Enriched and bio-refractory soil heavy metals (SHMs) originate from the underground mineral, which supplies energy and materials for the development of economy and industry. Investigating soil metal contents and their adverse health impacts is the principal concern associated metal contaminated industrial areas, including both current assessments and future projections. In this research, we create a novel spatiotemporal model of SHMs prediction and risk characterization for future by citing a rigorous theory of industrial economics, and time series of activity intensity changes of various pollution sources are forecasted. The dynamic change of source contributions is quantitatively resolved and the mean SHMs concentrations are estimated by classical formulas for heavy metal accumulation.

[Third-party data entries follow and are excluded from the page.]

Lemma attach_leftover_members theta (groups : list (LaunchGroup.t vec)) i :
  all_members (attach_leftover theta groups i) ≡ₚ i :: all_members groups.
Proof.
  unfold attach_leftover. destruct (_ ≫= _) as [k|] eqn:E.
  - apply alter_member_perm. apply bind_Some in E as (v & _ & E). by eapply best_group_bound.
  - rewrite all_members_app. simpl. symmetry. apply Permutation_cons_append.
Qed.

Lemma attach_all_members theta l (groups : list (LaunchGroup.t vec)) :
  all_members (fold_left (attach_leftover theta) l groups) ≡ₚ all_members groups ++ l.
Proof.
  revert groups. induction l as [|i l IH]; intros groups; simpl; [by rewrite app_nil_r|].
  rewrite IH, attach_leftover_members. simpl. apply Permutation_middle.
Qed.

Lemma merge_into_members close g (merged : list (LaunchGroup.t vec)) :
  all_members (merge_into close g merged) ≡ₚ all_members merged ++ LaunchGroup.members g.
Proof.
  induction merged as [|e merged IH]; simpl; [by rewrite app_nil_r|].
  unfold all_members in *. destruct (close e); simpl.
  - rewrite add_members, <- !(assoc (++)). f_equiv. apply Permutation_app_comm.
  - by rewrite IH, (assoc (++)).
Qed.

Lemma merge_close_members (groups : list (LaunchGroup.t vec)) theta jmin :
  all_members (_merge_close groups theta jmin) ≡ₚ all_members groups.
Proof.
  unfold _merge_close. rewrite <- (app_nil_l (all_members groups)) at 1.
  change (@nil GroupItem.t) with (all_members ([] : list (LaunchGroup.t vec))).
  generalize ([] : list (LaunchGroup.t vec)) as merged.
  induction groups as [|g groups IH]; intros merged; simpl; [by rewrite app_nil_r|].
  rewrite IH, merge_into_members. unfold all_members. simpl. by rewrite <- (assoc (++)).
Qed.

(** ** Groups are non-empty and closed under a shared fingerprint *)

Definition closed (items : list GroupItem.t) (g : LaunchGroup.t vec) : Prop :=
  LaunchGroup.members g <> [] /\
  forall i j, i ∈ items -> j ∈ items ->
    GroupItem.exception_fp i = GroupItem.exception_fp j -> GroupItem.exception_fp i <> 0 ->
    i ∈ LaunchGroup.members g -> j ∈ LaunchGroup.members g.

Lemma closed_fp_groups items :
  Forall (closed items) (fp_groups (split_by_fp items).1).
Proof.
  pose proof (split_by_fp_spec items) as Hspec.
  destruct (split_by_fp items) as [by_fp left]. destruct Hspec as (_ & Hget & Hkeys & _).
  simpl. apply Forall_forall. intros g Hg. unfold fp_groups in Hg.
  apply list_elem_of_fmap in Hg as (fp & -> & Hfp). rewrite elem_of_pysorted in Hfp.
  apply Hkeys in Hfp as (Hne & i & Hi & Hif).
  assert (forall x, x ∈ pysorted id_leb (dgetd fp [] by_fp) <->
            x ∈ items /\ GroupItem.exception_fp x = fp) as Hmem.
  { intros x. rewrite elem_of_pysorted, Hget, decide_False, filterb_elem by done.
    unfold has_fp. by rewrite Z.eqb_eq. }
  split; simpl.
  - intros Hnil. assert (i ∈ pysorted id_leb (dgetd fp [] by_fp)) as Hx by (by apply Hmem).
    rewrite Hnil in Hx. by apply elem_of_nil in Hx.
  - intros x y Hx Hy Hxy _ [_ Hxf]%Hmem. apply Hmem. split; congruence.
Qed.

Lemma closed_leftover items theta groups i :
  GroupItem.exception_fp i = 0 ->
  Forall (closed items) groups -> Forall (closed items) (attach_leftover theta groups i).
Proof.
  intros Hi Hall. unfold attach_leftover. destruct (_ ≫= _) as [k|].
  - apply Forall_alter; [done|]. intros g _ [Hne Hcl]. split; simpl.
    + by destruct (LaunchGroup.members g).
    + intros x y Hx Hy Hxy Hx0 [Hin|Heq%list_elem_of_singleton]%elem_of_app; [|congruence].
      apply elem_of_app. left. by apply (Hcl x).
  - apply Forall_app. split; [done|]. apply Forall_singleton. split; simpl; [done|].
    intros x y _ _ _ Hx0 ->%list_elem_of_singleton. done.
Qed.

Lemma closed_attach_all items theta l groups :
  Forall (fun i => GroupItem.exception_fp i = 0) l ->
  Forall (closed items) groups ->
  Forall (closed items) (fold_left (attach_leftover theta) l groups).
Proof.
  intros Hl. revert groups. induction Hl as [|i l Hi Hl IH]; intros groups Hg; simpl; [done|].
  by apply IH, closed_leftover.
Qed.

Lemma closed_merge_into items close g (merged : list (LaunchGroup.t vec)) :
  closed items g -> Forall (closed items) merged -> Forall (closed items) (merge_into close g merged).
Proof.
  intros Hg. induction 1 as [|e merged He Hm IH]; simpl; [by apply Forall_singleton|].
  destruct (close e); apply Forall_cons; split; try done.
  destruct He as [Hne Hcl], Hg as [_ Hclg]. split; rewrite add_members.
  - by destruct (LaunchGroup.members e).
  - intros x y Hx Hy Hxy Hx0 Hin. apply elem_of_app in Hin as [Hin|Hin]; apply elem_of_app;
      [left; by apply (Hcl x)|right; by apply (Hclg x)].
Qed.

Human health risk in the future is described in a manner of time series. The results of the case study show that contribution rates of the five sources of the six metals change continuously over time. Pb, Cd and As assume the highest growth rates (400%, 500% and 165%), while Zn, Ni, Cr possesses relatively lower growth (< 130%), compared to their corresponding background values. Health risk of local sensitive population (children) is estimated at exceeding threshold in 2022 (non-carcinogenic) and 2012 (carcinogenic), and the upward trend will continue. Traffic emission, agriculture and household garbage are identified as major risky sources in the coming decades at the studied area, and improvement measures are recommended. Although a degree of uncertainties exists, the overall tendency is a conservative bias for chemical risk. Additionally, this paper is the first to explore a methodology of predicting future SHMs and associated human health risk, based on industrial economics and temporal source apportionment.